Word for word, copy out the records given below.

---- Material provided

(* ===== verification/Interfaces.v ===== *)
(** * Interfaces between the components

    What one component promises to the components that call it, as type
    classes: the client's theorems are proved against the class and the
    implementing file has the instance. *)
From S2P Require Import Prelude.

(** ** A queue of pending buffers ordered by sequence number

    The double buffer files a buffer under its sequence number and later picks
    the one with the smallest number.  An entry is the number and the identity
    of the buffer. *)

Class PendingQueue (H : Type) := {
  pq_new : result H;
  pq_len : H → nat;
  pq_push : Z * nat → H → result H;
  pq_pick : H → result (H * option (Z * nat))
}.

Class PendingQueueLaws (H : Type) `{!PendingQueue H} := {
  pq_wf : H → Prop;
  pq_contents : H → list (Z * nat);
  pq_new_ok : ∃ h : H, pq_new = Ok h ∧ pq_wf h ∧ pq_contents h = [];
  pq_len_ok (h : H) : pq_wf h → pq_len h = length (pq_contents h);
  pq_push_ok (h : H) (x : Z * nat) :
    pq_wf h → ∃ h' : H, pq_push x h = Ok h' ∧ pq_wf h' ∧ pq_contents h' ≡ₚ x :: pq_contents h;
  pq_pick_none (h : H) : pq_wf h → pq_contents h = [] → pq_pick h = Ok (h, None);
  pq_pick_some (h : H) :
    pq_wf h → pq_contents h ≠ [] →
    ∃ (h' : H) (x : Z * nat), pq_pick h = Ok (h', Some x) ∧ pq_wf h' ∧
      pq_contents h ≡ₚ x :: pq_contents h' ∧ ∀ y : Z * nat, y ∈ pq_contents h' → (x.1 ≤ y.1)%Z
}.

(** ** The registries of the Prometheus client

    What the program uses of the client library's [Registry], with the
    documented behaviour of [MustRegister]: it panics when the name is not
    valid or taken, and adds the collector otherwise.  Which names are valid
    depends on the library's configuration.  [C] are the collectors. *)

Record metric_opts := mkOpts { oNamespace : string; oName : string; oHelp : string }.

Definition full_name (o : metric_opts) : string * string := (oNamespace o, oName o).

Class Registry (C R : Type) := {
  NewRegistry : R;
  MustRegister : metric_opts → C → R → result R
}.

Class RegistryLaws (C R : Type) `{!Registry C R} := {
  registered : R → list (metric_opts * C);
  valid_name : string * string → bool;
  NewRegistry_ok : registered NewRegistry = [];
  MustRegister_ok (o : metric_opts) (c : C) (r : R) :
    valid_name (full_name o) = true → full_name o ∉ full_name <$> (registered r).*1 →
    ∃ r' : R, MustRegister o c r = Ok r' ∧ registered r' = registered r ++ [(o, c)];
  MustRegister_panics (o : metric_opts) (c : C) (r : R) :
    valid_name (full_name o) = false ∨ full_name o ∈ full_name <$> (registered r).*1 →
    MustRegister o c r = Panics LibraryPanic
}.

(** [MustRegister] one collector after the other. *)
Fixpoint register_all {C R : Type} `{!Registry C R} (l : list (metric_opts * C)) (r : R) : result R :=
  match l with
  | [] => Ok r
  | (o, c) :: l => rbind (MustRegister o c r) (register_all l)
  end.

Section registry.
  Context {C R : Type} `{RegistryLaws C R}.

Lemma register_all_ok (l : list (metric_opts * C)) (r : R) :
  (∀ o : metric_opts, o ∈ l.*1 → valid_name (full_name o) = true) →
  NoDup (full_name <$> (registered r ++ l).*1) →
  ∃ r' : R, register_all l r = Ok r' ∧ registered r' = registered r ++ l.
Proof.
  revert r. induction l as [|[o c] l IH]; intros r Hv Hnd; cbn.
  { exists r. by rewrite app_nil_r. }
  rewrite (assoc app (registered r) [(o, c)] l) in Hnd.
  destruct (MustRegister_ok o c r) as (r1 & E & Er); [apply Hv; left| |].
  { rewrite !fmap_app in Hnd. apply NoDup_app in Hnd as [Hnd _].
    apply NoDup_app in Hnd as (_ & Hd & _). intros Hin. apply (Hd _ Hin). left. }
  rewrite E. cbn. rewrite <- Er in Hnd.
  destruct (IH r1) as (r' & E' & Er'); [intros o' Ho'; apply Hv; by right|done|].
  exists r'. split; [done|]. by rewrite Er', Er, <- (assoc app).
Qed.

Lemma register_all_panics (l : list (metric_opts * C)) (r : R) (o : metric_opts) :
  o ∈ l.*1 → valid_name (full_name o) = false → NoDup (full_name <$> (registered r ++ l).*1) →
  register_all l r = Panics LibraryPanic.
Proof.
  revert r. induction l as [|[o' c] l IH]; intros r Hin Hv Hnd; cbn; [by apply elem_of_nil in Hin|].
  destruct (valid_name (full_name o')) eqn:Ev.
  - rewrite (assoc app (registered r) [(o', c)] l) in Hnd.
    destruct (MustRegister_ok o' c r Ev) as (r1 & -> & Er).
    { rewrite !fmap_app in Hnd. apply NoDup_app in Hnd as [Hnd _].
      apply NoDup_app in Hnd as (_ & Hd & _). intros Hx. apply (Hd _ Hx). left. }
    cbn. apply IH; [|done|by rewrite Er].
    cbn in Hin. apply elem_of_cons in Hin as [->|?]; [congruence|done].
  - by rewrite MustRegister_panics by (by left).
Qed.
End registry.

(** A registry that keeps the list of its collectors; [valid] decides which
    names it takes. *)
Definition list_registry (C : Type) (valid : string * string → bool) :
    Registry C (list (metric_opts * C)) := {|
  NewRegistry := [];
  MustRegister o c r :=
    if decide (valid (full_name o) = true ∧ full_name o ∉ full_name <$> r.*1) then Ok (r ++ [(o, c)])
    else Panics LibraryPanic
|}.

Program Definition list_registry_laws (C : Type) (valid : string * string → bool) :
    @RegistryLaws C _ (list_registry C valid) := {|
  registered r := r;
  valid_name := valid
|}.
Next Obligation. done. Qed.
Next Obligation. intros C valid o c r Hv Hf. exists (r ++ [(o, c)]). cbn. by rewrite decide_True. Qed.
Next Obligation.
  intros C valid o c r Hb. cbn. rewrite decide_False; [done|]. intros [? ?].
  destruct Hb; [congruence|done].
Qed.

--------

◆ Answer section
(* ===== verification/Interfaces.v ===== *)
(** * Interfaces between the components

    What one component promises to the components that call it, as type
    classes: the client's theorems are proved against the class and the
    implementing file has the instance. *)
From S2P Require Import Prelude.

(** ** A queue of pending buffers ordered by sequence number

    The double buffer files a buffer under its sequence number and later picks
    the one with the smallest number.  An entry is the number and the identity
    of the buffer. *)

Class PendingQueue (H : Type) := {
  pq_new : result H;
  pq_len : H → nat;
  pq_push : Z * nat → H → result H;
  pq_pick : H → result (H * option (Z * nat))
}.

Class PendingQueueLaws (H : Type) `{!PendingQueue H} := {
  pq_wf : H → Prop;
  pq_contents : H → list (Z * nat);
  pq_new_ok : ∃ h : H, pq_new = Ok h ∧ pq_wf h ∧ pq_contents h = [];
  pq_len_ok (h : H) : pq_wf h → pq_len h = length (pq_contents h);
  pq_push_ok (h : H) (x : Z * nat) :
    pq_wf h → ∃ h' : H, pq_push x h = Ok h' ∧ pq_wf h' ∧ pq_contents h' ≡ₚ x :: pq_contents h;
  pq_pick_none (h : H) : pq_wf h → pq_contents h = [] → pq_pick h = Ok (h, None);
  pq_pick_some (h : H) :
    pq_wf h → pq_contents h ≠ [] →
    ∃ (h' : H) (x : Z * nat), pq_pick h = Ok (h', Some x) ∧ pq_wf h' ∧
      pq_contents h ≡ₚ x :: pq_contents h' ∧ ∀ y : Z * nat, y ∈ pq_contents h' → (x.1 ≤ y.1)%Z
}.

(** ** The registries of the Prometheus client

    What the program uses of the client library's [Registry], with the
    documented behaviour of [MustRegister]: it panics when the name is not
    valid or taken, and adds the collector otherwise.  Which names are valid
    depends on the library's configuration.  [C] are the collectors. *)

Record metric_opts := mkOpts { oNamespace : string; oName : string; oHelp : string }.

Definition full_name (o : metric_opts) : string * string := (oNamespace o, oName o).

Class Registry (C R : Type) := {
  NewRegistry : R;
  MustRegister : metric_opts → C → R → result R
}.

Class RegistryLaws (C R : Type) `{!Registry C R} := {
  registered : R → list (metric_opts * C);
  valid_name : string * string → bool;
  NewRegistry_ok : registered NewRegistry = [];
  MustRegister_ok (o : metric_opts) (c : C) (r : R) :
    valid_name (full_name o) = true → full_name o ∉ full_name <$> (registered r).*1 →
    ∃ r' : R, MustRegister o c r = Ok r' ∧ registered r' = registered r ++ [(o, c)];
  MustRegister_panics (o : metric_opts) (c : C) (r : R) :
    valid_name (full_name o) = false ∨ full_name o ∈ full_name <$> (registered r).*1 →
    MustRegister o c r = Panics LibraryPanic
}.

(** [MustRegister] one collector after the other. *)
Fixpoint register_all {C R : Type} `{!Registry C R} (l : list (metric_opts * C)) (r : R) : result R :=
  match l with
  | [] => Ok r
  | (o, c) :: l => rbind (MustRegister o c r) (register_all l)
  end.

Section registry.
  Context {C R : Type} `{RegistryLaws C R}.

Lemma register_all_ok (l : list (metric_opts * C)) (r : R) :
  (∀ o : metric_opts, o ∈ l.*1 → valid_name (full_name o) = true) →
  NoDup (full_name <$> (registered r ++ l).*1) →
  ∃ r' : R, register_all l r = Ok r' ∧ registered r' = registered r ++ l.
Proof.
  revert r. induction l as [|[o c] l IH]; intros r Hv Hnd; cbn.
  { exists r. by rewrite app_nil_r. }
  rewrite (assoc app (registered r) [(o, c)] l) in Hnd.
  destruct (MustRegister_ok o c r) as (r1 & E & Er); [apply Hv; left| |].
  { rewrite !fmap_app in Hnd. apply NoDup_app in Hnd as [Hnd _].
    apply NoDup_app in Hnd as (_ & Hd & _). intros Hin. apply (Hd _ Hin). left. }
  rewrite E. cbn. rewrite <- Er in Hnd.
  destruct (IH r1) as (r' & E' & Er'); [intros o' Ho'; apply Hv; by right|done|].
  exists r'. split; [done|]. by rewrite Er', Er, <- (assoc app).
Qed.

Lemma register_all_panics (l : list (metric_opts * C)) (r : R) (o : metric_opts) :
  o ∈ l.*1 → valid_name (full_name o) = false → NoDup (full_name <$> (registered r ++ l).*1) →
  register_all l r = Panics LibraryPanic.
Proof.
  revert r. induction l as [|[o' c] l IH]; intros r Hin Hv Hnd; cbn; [by apply elem_of_nil in Hin|].
  destruct (valid_name (full_name o')) eqn:Ev.
  - rewrite (assoc app (registered r) [(o', c)] l) in Hnd.
    destruct (MustRegister_ok o' c r Ev) as (r1 & -> & Er).
    { rewrite !fmap_app in Hnd. apply NoDup_app in Hnd as [Hnd _].
      apply NoDup_app in Hnd as (_ & Hd & _). intros Hx. apply (Hd _ Hx). left. }
    cbn. apply IH; [|done|by rewrite Er].
    cbn in Hin. apply elem_of_cons in Hin as [->|?]; [congruence|done].
  - by rewrite MustRegister_panics by (by left).
Qed.
End registry.

(** A registry that keeps the list of its collectors; [valid] decides which
    names it takes. *)
Definition list_registry (C : Type) (valid : string * string → bool) :
    Registry C (list (metric_opts * C)) := {|
  NewRegistry := [];
  MustRegister o c r :=
    if decide (valid (full_name o) = true ∧ full_name o ∉ full_name <$> r.*1) then Ok (r ++ [(o, c)])
    else Panics LibraryPanic
|}.

Program Definition list_registry_laws (C : Type) (valid : string * string → bool) :
    @RegistryLaws C _ (list_registry C valid) := {|
  registered r := r;
  valid_name := valid
|}.
Next Obligation. done. Qed.
Next Obligation. intros C valid o c r Hv Hf. exists (r ++ [(o, c)]). cbn. by rewrite decide_True. Qed.
Next Obligation.
  intros C valid o c r Hb. cbn. rewrite decide_False; [done|]. intros [? ?].
  destruct Hb; [congruence|done].
Qed.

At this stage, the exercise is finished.